━━━ Material provided ━━━

(** The base claims as a map, the extras merged over them. *)
Definition base_payload (issuer subject clientID : string) (ttl now : Z) : list (string * json) :=
  of_pairs [("iss", JStr issuer); ("sub", JStr subject); ("aud", JStr clientID);
            ("iat", JInt (unix now)); ("exp", JInt (unix (now + ttl))); ("did", JStr subject);
            ("token_type", JStr "access")].
Definition issueJWTWithExtra (issuer subject clientID : string) (ttl : Z) (key : list byte)
    (keyID : string) (extra : list (string * json)) : M St string :=
  now ← time_now;
  mret (signJWT (foldl (λ acc kv, aset kv.1 kv.2 acc) (base_payload issuer subject clientID ttl now) extra)
          key keyID).

Definition ParseHeader (token : string) : result (list (string * string)) :=
  match SplitN token x2e 3 with
  | [p0; _; _] =>
      match Base64.DecodeString p0 with
      | None => Err (ErrMsg "jwt: decode header")
      | Some raw =>
          match parse raw with
          | Some (JObj l) =>
              of_option (ErrMsg "jwt: unmarshal header") (mapM (λ kv, pair kv.1 <$> str_elem kv.2) l)
          | Some JNull => Ok []
          | _ => Err (ErrMsg "jwt: unmarshal header")
          end
      end
  | _ => Err (ErrMsg "jwt: malformed token")
  end.

(** ** Reading back what was signed *)

(** UTF-8 strings and 64-bit times that are not negative. *)
Definition claims_ok (c : Claims) : Prop :=
  Forall Json.valid_utf8 [cl_Issuer c; cl_Subject c; cl_Audience c; cl_Nonce c; cl_DID c;
                          cl_ACR c; cl_TokenType c; cl_Scope c] ∧
  Forall Json.valid_utf8 (cl_AMR c) ∧
  (0 ≤ cl_IssuedAt c < 2 ^ 63)%Z ∧ (0 ≤ cl_ExpiresAt c < 2 ^ 63)%Z.

Lemma mapM_str_elem l : mapM str_elem (JStr <$> l) = Some l.
Proof. apply mapM_Some_2. induction l; by constructor. Qed.

Lemma decode_claims_payload c : decode_claims (claims_payload c) = Some c.
Proof.
  destruct c as [iss sub aud iat exp nonce did amr acr tt scope].
  unfold claims_payload, opt_field. cbn [cl_Issuer cl_Subject cl_Audience cl_IssuedAt cl_ExpiresAt
    cl_Nonce cl_DID cl_AMR cl_ACR cl_TokenType cl_Scope].
  destruct (String.eqb_spec nonce "") as [->|]; destruct (String.eqb_spec acr "") as [->|];
    destruct (String.eqb_spec tt "") as [->|]; destruct (String.eqb_spec scope "") as [->|];
    destruct amr as [|a amr]; try reflexivity;
    pose proof (mapM_str_elem (a :: amr)) as Hvs; revert Hvs;
    generalize (JStr <$> (a :: amr)); intros vs Hvs;
    unfold decode_claims;
    match goal with |- context [strs_field "amr" ?l] =>
      assert (strs_field "amr" l = Some (a :: amr)) as -> by (revert Hvs; vm_compute; by intros ->)
    end; reflexivity.
Qed.

Lemma wf_opt_field k v :
  Json.valid_utf8 k → Json.valid_utf8 v →
  Forall (λ kv, Json.valid_utf8 kv.1 ∧ wf kv.2) (opt_field k v).
Proof. intros. unfold opt_field. destruct (v =s ""); by repeat constructor. Qed.

Lemma wf_strs l : Forall Json.valid_utf8 l → Forall wf (JStr <$> l).
Proof. induction 1; by constructor. Qed.

Lemma wf_claims_payload c : claims_ok c → wf (JObj (claims_payload c)).
Proof.
  intros (Hs & Hamr & Hiat & Hexp). apply wf_JObj. unfold claims_payload.
  rewrite !Forall_app. decompose_Forall_hyps. split_and!; try by apply wf_opt_field.
  - repeat (apply Forall_cons; split; [split; [reflexivity|done]|]). done.
  - repeat (apply Forall_cons; split; [split; [reflexivity|done]|]). done.
  - destruct (cl_AMR c) as [|a l]; [done|]. apply Forall_cons; split; [|done].
    split; [reflexivity|]. by apply wf_JArr, (wf_strs (a :: l)).
Qed.

Lemma unmarshal_marshal_claims c :
  claims_ok c → unmarshal_claims (marshal (JObj (claims_payload c))) = Ok c.
Proof.
  intros Hc. unfold unmarshal_claims.
  rewrite parse_marshal; [by rewrite decode_claims_payload|by apply wf_claims_payload].
Qed.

━━━

Every record should be output precisely as it was given.

> Written solution
(** The base claims as a map, the extras merged over them. *)
Definition base_payload (issuer subject clientID : string) (ttl now : Z) : list (string * json) :=
  of_pairs [("iss", JStr issuer); ("sub", JStr subject); ("aud", JStr clientID);
            ("iat", JInt (unix now)); ("exp", JInt (unix (now + ttl))); ("did", JStr subject);
            ("token_type", JStr "access")].
Definition issueJWTWithExtra (issuer subject clientID : string) (ttl : Z) (key : list byte)
    (keyID : string) (extra : list (string * json)) : M St string :=
  now ← time_now;
  mret (signJWT (foldl (λ acc kv, aset kv.1 kv.2 acc) (base_payload issuer subject clientID ttl now) extra)
          key keyID).

Definition ParseHeader (token : string) : result (list (string * string)) :=
  match SplitN token x2e 3 with
  | [p0; _; _] =>
      match Base64.DecodeString p0 with
      | None => Err (ErrMsg "jwt: decode header")
      | Some raw =>
          match parse raw with
          | Some (JObj l) =>
              of_option (ErrMsg "jwt: unmarshal header") (mapM (λ kv, pair kv.1 <$> str_elem kv.2) l)
          | Some JNull => Ok []
          | _ => Err (ErrMsg "jwt: unmarshal header")
          end
      end
  | _ => Err (ErrMsg "jwt: malformed token")
  end.

(** ** Reading back what was signed *)

(** UTF-8 strings and 64-bit times that are not negative. *)
Definition claims_ok (c : Claims) : Prop :=
  Forall Json.valid_utf8 [cl_Issuer c; cl_Subject c; cl_Audience c; cl_Nonce c; cl_DID c;
                          cl_ACR c; cl_TokenType c; cl_Scope c] ∧
  Forall Json.valid_utf8 (cl_AMR c) ∧
  (0 ≤ cl_IssuedAt c < 2 ^ 63)%Z ∧ (0 ≤ cl_ExpiresAt c < 2 ^ 63)%Z.

Lemma mapM_str_elem l : mapM str_elem (JStr <$> l) = Some l.
Proof. apply mapM_Some_2. induction l; by constructor. Qed.

Lemma decode_claims_payload c : decode_claims (claims_payload c) = Some c.
Proof.
  destruct c as [iss sub aud iat exp nonce did amr acr tt scope].
  unfold claims_payload, opt_field. cbn [cl_Issuer cl_Subject cl_Audience cl_IssuedAt cl_ExpiresAt
    cl_Nonce cl_DID cl_AMR cl_ACR cl_TokenType cl_Scope].
  destruct (String.eqb_spec nonce "") as [->|]; destruct (String.eqb_spec acr "") as [->|];
    destruct (String.eqb_spec tt "") as [->|]; destruct (String.eqb_spec scope "") as [->|];
    destruct amr as [|a amr]; try reflexivity;
    pose proof (mapM_str_elem (a :: amr)) as Hvs; revert Hvs;
    generalize (JStr <$> (a :: amr)); intros vs Hvs;
    unfold decode_claims;
    match goal with |- context [strs_field "amr" ?l] =>
      assert (strs_field "amr" l = Some (a :: amr)) as -> by (revert Hvs; vm_compute; by intros ->)
    end; reflexivity.
Qed.

Lemma wf_opt_field k v :
  Json.valid_utf8 k → Json.valid_utf8 v →
  Forall (λ kv, Json.valid_utf8 kv.1 ∧ wf kv.2) (opt_field k v).
Proof. intros. unfold opt_field. destruct (v =s ""); by repeat constructor. Qed.

Lemma wf_strs l : Forall Json.valid_utf8 l → Forall wf (JStr <$> l).
Proof. induction 1; by constructor. Qed.

Lemma wf_claims_payload c : claims_ok c → wf (JObj (claims_payload c)).
Proof.
  intros (Hs & Hamr & Hiat & Hexp). apply wf_JObj. unfold claims_payload.
  rewrite !Forall_app. decompose_Forall_hyps. split_and!; try by apply wf_opt_field.
  - repeat (apply Forall_cons; split; [split; [reflexivity|done]|]). done.
  - repeat (apply Forall_cons; split; [split; [reflexivity|done]|]). done.
  - destruct (cl_AMR c) as [|a l]; [done|]. apply Forall_cons; split; [|done].
    split; [reflexivity|]. by apply wf_JArr, (wf_strs (a :: l)).
Qed.

Lemma unmarshal_marshal_claims c :
  claims_ok c → unmarshal_claims (marshal (JObj (claims_payload c))) = Ok c.
Proof.
  intros Hc. unfold unmarshal_claims.
  rewrite parse_marshal; [by rewrite decode_claims_payload|by apply wf_claims_payload].
Qed.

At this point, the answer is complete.